Problem details → Copy each line of the records that includes "induction".

Stored data entries →
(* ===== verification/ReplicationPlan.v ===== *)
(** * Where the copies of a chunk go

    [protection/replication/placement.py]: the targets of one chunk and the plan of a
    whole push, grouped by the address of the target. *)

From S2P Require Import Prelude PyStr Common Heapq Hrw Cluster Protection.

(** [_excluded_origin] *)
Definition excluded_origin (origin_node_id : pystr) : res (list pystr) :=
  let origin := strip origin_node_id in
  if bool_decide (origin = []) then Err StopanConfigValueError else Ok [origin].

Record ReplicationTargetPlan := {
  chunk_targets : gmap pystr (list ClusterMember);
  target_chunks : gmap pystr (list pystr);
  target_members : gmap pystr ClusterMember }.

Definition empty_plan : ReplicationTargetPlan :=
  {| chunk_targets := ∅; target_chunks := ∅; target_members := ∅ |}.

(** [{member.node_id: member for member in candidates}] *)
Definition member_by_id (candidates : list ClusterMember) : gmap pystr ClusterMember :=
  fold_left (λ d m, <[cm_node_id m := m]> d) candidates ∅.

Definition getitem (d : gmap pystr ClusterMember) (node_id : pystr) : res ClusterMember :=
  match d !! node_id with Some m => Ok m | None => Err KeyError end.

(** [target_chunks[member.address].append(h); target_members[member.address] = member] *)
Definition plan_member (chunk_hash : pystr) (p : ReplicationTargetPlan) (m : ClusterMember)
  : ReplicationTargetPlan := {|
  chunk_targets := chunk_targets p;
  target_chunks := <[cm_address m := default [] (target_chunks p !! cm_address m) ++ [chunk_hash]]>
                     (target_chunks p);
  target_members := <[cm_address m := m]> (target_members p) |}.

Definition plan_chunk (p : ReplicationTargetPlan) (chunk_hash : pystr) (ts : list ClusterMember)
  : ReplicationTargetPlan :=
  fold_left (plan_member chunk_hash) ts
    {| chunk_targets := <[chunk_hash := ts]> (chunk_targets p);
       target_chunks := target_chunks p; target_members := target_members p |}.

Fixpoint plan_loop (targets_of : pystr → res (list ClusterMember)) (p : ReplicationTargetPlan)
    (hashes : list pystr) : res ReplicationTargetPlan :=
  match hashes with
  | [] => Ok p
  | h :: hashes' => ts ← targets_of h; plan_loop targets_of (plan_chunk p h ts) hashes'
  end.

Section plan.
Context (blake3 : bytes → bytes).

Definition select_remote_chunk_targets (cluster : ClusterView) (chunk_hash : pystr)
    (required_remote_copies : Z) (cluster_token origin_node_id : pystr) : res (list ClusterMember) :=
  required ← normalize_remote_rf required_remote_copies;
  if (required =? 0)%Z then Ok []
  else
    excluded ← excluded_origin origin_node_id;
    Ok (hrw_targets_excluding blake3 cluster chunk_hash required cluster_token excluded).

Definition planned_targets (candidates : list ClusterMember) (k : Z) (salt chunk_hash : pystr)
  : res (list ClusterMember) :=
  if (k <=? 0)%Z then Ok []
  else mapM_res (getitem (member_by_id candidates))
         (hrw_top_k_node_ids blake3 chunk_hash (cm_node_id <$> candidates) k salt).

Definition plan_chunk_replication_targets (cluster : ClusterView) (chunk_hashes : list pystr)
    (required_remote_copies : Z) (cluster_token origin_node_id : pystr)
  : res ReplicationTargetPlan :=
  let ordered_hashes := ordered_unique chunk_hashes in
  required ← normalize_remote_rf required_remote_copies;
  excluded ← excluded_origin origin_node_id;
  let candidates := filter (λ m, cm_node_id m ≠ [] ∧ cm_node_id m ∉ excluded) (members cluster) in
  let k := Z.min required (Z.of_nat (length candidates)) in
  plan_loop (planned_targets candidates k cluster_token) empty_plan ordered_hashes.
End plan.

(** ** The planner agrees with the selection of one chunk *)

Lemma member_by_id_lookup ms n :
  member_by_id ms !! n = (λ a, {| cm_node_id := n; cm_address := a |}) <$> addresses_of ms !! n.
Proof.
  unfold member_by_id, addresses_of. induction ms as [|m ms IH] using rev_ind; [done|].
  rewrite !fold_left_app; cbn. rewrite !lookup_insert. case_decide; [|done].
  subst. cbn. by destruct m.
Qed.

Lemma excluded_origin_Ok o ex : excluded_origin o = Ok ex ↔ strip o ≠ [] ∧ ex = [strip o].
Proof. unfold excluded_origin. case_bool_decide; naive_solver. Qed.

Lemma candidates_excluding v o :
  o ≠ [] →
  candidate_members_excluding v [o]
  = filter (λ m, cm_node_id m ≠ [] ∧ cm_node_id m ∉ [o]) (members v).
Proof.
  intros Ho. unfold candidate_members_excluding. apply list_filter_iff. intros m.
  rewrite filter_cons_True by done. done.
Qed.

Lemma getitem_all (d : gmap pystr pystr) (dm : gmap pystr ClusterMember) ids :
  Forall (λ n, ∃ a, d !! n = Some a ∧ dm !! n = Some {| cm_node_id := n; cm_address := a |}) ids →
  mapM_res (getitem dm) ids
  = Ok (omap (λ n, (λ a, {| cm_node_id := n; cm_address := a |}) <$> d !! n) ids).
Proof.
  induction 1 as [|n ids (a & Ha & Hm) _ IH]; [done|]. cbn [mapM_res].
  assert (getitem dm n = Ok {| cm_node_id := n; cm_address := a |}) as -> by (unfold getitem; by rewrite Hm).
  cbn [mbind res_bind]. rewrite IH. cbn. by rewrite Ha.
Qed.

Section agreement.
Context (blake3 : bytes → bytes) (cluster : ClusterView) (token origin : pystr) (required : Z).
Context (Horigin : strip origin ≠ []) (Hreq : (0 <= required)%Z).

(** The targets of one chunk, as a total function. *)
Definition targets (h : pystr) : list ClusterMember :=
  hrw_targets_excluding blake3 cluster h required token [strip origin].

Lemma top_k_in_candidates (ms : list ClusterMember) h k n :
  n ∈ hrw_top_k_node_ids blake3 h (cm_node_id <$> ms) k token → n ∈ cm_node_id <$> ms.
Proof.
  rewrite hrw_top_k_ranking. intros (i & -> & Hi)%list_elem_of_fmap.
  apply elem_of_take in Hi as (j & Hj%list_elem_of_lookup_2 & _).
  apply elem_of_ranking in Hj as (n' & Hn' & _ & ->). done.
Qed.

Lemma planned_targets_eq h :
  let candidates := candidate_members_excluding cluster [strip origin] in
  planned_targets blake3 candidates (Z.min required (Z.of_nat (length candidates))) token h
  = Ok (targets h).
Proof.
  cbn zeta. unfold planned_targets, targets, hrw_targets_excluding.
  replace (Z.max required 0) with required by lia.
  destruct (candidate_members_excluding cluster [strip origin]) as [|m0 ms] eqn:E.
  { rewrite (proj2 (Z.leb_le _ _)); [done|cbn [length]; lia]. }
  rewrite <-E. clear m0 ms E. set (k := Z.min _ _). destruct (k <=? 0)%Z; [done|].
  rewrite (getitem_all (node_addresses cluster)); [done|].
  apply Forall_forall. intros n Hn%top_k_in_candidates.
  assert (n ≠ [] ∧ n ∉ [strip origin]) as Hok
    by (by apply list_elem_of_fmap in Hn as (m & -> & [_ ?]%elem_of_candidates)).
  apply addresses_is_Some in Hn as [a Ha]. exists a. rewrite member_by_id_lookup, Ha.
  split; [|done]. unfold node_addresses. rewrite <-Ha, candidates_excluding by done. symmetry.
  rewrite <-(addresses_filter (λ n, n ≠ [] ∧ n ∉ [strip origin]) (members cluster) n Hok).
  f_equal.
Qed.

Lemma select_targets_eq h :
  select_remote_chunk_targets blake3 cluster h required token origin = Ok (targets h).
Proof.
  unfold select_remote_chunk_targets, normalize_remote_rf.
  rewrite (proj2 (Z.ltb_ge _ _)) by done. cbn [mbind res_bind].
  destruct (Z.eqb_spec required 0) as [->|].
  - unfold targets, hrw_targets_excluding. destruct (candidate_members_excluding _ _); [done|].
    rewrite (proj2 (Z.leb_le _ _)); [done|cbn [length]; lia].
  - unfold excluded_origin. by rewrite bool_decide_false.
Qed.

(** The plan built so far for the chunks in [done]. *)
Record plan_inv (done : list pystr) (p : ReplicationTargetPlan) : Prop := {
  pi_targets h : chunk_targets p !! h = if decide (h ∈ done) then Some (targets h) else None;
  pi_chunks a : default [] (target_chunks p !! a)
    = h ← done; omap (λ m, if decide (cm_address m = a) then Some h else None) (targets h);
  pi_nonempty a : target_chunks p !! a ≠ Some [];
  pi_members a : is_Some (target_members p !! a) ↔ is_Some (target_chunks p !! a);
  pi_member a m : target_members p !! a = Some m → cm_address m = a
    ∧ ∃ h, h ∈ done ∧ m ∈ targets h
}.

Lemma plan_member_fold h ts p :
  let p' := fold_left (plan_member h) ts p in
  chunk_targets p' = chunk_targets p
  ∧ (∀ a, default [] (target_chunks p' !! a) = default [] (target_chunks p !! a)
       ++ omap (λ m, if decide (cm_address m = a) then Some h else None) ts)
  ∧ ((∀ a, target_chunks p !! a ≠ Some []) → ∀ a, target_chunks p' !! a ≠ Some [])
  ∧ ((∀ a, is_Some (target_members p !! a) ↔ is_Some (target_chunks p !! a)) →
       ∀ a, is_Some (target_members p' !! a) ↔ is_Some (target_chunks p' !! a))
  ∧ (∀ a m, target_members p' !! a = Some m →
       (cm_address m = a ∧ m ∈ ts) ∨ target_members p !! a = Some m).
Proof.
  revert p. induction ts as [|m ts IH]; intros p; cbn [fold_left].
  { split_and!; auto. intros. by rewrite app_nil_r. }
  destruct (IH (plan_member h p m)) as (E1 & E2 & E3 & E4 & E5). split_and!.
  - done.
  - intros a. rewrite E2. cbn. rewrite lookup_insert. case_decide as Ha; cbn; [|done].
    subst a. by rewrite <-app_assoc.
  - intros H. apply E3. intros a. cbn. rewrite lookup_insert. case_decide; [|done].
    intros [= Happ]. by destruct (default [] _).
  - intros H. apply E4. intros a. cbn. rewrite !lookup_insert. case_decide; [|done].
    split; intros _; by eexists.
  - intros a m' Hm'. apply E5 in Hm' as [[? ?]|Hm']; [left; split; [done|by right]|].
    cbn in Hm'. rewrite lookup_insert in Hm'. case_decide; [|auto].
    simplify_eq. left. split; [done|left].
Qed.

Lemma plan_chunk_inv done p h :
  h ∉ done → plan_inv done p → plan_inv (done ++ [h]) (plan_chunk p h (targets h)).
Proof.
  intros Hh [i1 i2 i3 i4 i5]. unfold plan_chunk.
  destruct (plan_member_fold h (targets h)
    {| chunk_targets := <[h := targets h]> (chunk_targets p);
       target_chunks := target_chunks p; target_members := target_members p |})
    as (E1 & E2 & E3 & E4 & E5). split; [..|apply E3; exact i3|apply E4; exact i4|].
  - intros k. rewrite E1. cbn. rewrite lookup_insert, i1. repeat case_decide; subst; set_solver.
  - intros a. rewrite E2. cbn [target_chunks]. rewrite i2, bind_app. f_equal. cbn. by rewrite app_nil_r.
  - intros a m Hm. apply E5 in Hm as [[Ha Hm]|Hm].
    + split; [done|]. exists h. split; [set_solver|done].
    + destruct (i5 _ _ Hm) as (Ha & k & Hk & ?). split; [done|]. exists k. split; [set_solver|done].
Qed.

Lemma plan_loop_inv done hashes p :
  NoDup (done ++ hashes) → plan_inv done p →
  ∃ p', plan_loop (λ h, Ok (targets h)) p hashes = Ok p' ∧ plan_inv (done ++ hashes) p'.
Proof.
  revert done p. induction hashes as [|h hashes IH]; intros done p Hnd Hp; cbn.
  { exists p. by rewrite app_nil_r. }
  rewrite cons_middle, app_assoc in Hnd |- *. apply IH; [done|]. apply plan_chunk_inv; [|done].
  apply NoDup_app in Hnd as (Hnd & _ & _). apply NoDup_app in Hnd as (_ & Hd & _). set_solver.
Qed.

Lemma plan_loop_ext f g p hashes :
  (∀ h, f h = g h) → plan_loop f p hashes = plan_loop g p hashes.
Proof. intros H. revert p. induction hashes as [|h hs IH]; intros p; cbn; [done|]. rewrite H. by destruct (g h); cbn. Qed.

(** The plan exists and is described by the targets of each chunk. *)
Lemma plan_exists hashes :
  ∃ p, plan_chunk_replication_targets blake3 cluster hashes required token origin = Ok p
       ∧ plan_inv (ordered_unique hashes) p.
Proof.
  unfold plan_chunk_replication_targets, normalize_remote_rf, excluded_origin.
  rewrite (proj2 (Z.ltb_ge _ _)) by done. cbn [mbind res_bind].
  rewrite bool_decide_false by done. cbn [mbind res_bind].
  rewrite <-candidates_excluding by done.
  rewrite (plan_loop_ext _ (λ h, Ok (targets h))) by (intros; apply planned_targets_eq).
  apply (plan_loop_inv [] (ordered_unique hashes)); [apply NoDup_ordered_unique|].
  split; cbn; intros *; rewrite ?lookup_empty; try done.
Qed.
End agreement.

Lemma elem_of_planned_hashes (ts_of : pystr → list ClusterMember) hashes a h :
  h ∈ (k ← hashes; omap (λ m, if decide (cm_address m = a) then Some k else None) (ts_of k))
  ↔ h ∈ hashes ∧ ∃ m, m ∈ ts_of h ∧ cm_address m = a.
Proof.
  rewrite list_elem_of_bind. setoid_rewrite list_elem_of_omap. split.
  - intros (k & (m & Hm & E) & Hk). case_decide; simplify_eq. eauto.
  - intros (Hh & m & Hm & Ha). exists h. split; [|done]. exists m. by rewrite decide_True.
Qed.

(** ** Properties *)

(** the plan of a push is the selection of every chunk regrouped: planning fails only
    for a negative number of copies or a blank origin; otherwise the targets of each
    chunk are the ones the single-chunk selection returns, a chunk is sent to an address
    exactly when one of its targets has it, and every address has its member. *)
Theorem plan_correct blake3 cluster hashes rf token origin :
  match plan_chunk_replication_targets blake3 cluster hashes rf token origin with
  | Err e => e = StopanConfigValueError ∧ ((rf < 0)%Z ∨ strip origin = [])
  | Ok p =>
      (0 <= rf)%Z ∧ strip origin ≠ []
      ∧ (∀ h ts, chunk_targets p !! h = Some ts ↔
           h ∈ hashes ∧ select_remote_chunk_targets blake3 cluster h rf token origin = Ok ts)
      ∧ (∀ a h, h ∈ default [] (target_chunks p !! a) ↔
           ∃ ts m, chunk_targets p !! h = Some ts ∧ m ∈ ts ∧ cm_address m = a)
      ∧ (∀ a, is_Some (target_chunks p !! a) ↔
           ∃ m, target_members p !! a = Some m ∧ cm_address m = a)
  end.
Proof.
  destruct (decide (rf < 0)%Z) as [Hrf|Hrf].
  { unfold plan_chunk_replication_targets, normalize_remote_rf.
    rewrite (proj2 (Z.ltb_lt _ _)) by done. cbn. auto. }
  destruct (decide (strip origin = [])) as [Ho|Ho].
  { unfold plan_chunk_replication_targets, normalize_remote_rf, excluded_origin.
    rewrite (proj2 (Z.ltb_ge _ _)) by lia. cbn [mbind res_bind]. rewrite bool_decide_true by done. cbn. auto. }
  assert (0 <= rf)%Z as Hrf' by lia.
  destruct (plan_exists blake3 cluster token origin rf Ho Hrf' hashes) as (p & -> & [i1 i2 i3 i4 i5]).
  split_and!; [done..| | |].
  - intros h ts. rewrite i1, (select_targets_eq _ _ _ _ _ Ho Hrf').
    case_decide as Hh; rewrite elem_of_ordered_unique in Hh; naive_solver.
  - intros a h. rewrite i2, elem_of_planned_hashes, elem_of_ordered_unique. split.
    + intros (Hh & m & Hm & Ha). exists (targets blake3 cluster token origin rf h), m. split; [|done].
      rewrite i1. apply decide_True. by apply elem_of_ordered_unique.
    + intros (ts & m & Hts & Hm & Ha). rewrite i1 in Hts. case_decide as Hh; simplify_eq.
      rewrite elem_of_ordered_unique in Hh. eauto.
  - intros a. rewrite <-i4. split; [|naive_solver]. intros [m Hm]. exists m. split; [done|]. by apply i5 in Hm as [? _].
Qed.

Solved exercise →
  unfold member_by_id, addresses_of. induction ms as [|m ms IH] using rev_ind; [done|].
  induction 1 as [|n ids (a & Ha & Hm) _ IH]; [done|]. cbn [mapM_res].
  revert p. induction ts as [|m ts IH]; intros p; cbn [fold_left].
  revert done p. induction hashes as [|h hashes IH]; intros done p Hnd Hp; cbn.
Proof. intros H. revert p. induction hashes as [|h hs IH]; intros p; cbn; [done|]. rewrite H. by destruct (g h); cbn. Qed.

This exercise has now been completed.